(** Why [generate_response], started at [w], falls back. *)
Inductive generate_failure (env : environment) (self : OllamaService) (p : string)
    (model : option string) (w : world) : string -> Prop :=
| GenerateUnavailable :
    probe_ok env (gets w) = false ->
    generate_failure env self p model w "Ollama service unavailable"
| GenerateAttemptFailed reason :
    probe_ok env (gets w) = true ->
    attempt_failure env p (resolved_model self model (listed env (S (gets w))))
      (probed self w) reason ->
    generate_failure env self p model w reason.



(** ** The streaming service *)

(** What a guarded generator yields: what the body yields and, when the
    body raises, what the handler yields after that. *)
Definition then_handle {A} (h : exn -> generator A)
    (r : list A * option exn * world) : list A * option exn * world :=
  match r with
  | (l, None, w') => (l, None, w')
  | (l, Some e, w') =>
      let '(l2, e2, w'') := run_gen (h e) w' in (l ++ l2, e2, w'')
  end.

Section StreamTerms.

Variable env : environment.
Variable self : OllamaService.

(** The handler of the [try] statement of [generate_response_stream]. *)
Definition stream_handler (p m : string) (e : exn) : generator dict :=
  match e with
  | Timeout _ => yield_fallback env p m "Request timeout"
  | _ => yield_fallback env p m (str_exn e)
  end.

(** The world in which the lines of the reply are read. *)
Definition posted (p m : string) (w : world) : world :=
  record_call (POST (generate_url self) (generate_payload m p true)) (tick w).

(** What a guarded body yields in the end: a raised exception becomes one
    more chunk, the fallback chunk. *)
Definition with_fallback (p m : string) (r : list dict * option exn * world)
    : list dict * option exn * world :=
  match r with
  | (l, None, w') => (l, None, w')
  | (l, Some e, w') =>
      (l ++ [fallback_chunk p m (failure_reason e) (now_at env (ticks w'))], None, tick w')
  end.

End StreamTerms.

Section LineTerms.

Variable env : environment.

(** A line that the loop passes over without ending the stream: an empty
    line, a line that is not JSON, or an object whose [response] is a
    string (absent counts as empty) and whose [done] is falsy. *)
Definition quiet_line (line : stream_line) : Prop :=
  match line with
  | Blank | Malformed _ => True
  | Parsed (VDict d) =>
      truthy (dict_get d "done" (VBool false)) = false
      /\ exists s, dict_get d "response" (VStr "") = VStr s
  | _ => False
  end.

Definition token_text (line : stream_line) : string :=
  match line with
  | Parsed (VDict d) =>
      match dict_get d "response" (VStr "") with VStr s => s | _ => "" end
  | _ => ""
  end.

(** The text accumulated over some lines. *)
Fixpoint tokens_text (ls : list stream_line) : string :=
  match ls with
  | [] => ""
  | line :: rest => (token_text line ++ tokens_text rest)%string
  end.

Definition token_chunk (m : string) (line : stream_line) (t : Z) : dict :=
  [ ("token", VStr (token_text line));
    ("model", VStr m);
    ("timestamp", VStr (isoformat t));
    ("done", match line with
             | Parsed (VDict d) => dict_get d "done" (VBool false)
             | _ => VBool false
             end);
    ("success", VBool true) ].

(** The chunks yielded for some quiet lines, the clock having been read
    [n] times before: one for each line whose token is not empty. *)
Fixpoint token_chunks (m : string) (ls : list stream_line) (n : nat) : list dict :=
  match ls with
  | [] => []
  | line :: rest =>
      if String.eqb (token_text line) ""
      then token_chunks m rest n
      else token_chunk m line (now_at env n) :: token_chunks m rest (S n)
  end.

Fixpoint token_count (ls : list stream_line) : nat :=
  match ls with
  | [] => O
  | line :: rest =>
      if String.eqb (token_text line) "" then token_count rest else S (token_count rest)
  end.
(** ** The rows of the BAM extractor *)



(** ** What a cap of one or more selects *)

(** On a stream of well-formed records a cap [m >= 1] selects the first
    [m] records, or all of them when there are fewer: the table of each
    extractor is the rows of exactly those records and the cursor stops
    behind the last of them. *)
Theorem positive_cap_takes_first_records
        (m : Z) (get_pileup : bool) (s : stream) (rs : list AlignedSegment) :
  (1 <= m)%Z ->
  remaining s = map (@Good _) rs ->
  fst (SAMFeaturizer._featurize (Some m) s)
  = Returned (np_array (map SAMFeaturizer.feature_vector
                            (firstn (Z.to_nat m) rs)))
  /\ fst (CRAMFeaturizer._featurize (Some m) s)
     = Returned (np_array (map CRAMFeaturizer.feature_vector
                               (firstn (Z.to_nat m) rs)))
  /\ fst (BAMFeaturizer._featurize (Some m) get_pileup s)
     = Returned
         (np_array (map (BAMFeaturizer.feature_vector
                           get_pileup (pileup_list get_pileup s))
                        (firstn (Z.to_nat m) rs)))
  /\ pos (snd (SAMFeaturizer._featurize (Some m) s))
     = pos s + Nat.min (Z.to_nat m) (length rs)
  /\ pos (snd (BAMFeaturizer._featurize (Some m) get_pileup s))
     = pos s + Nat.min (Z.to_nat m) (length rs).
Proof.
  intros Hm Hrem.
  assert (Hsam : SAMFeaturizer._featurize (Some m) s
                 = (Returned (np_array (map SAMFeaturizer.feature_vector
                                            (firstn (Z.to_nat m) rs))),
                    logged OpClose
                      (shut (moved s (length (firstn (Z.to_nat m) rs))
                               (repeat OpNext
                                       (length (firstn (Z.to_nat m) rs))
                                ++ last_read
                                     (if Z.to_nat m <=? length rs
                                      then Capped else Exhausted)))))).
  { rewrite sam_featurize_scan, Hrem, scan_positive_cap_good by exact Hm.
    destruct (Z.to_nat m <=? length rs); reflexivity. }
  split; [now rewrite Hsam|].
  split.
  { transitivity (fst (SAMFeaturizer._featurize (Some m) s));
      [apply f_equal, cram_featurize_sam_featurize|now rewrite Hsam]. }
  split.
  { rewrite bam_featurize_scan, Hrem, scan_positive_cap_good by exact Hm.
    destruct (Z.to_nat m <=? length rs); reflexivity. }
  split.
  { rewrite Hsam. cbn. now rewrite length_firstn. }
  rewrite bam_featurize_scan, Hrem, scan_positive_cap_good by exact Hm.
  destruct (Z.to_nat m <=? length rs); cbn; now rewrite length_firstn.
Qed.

..............................

__Task prompt__
This exercise requires the number of lines in the entries holding the word "world", written alone.

__Completed exercise__
6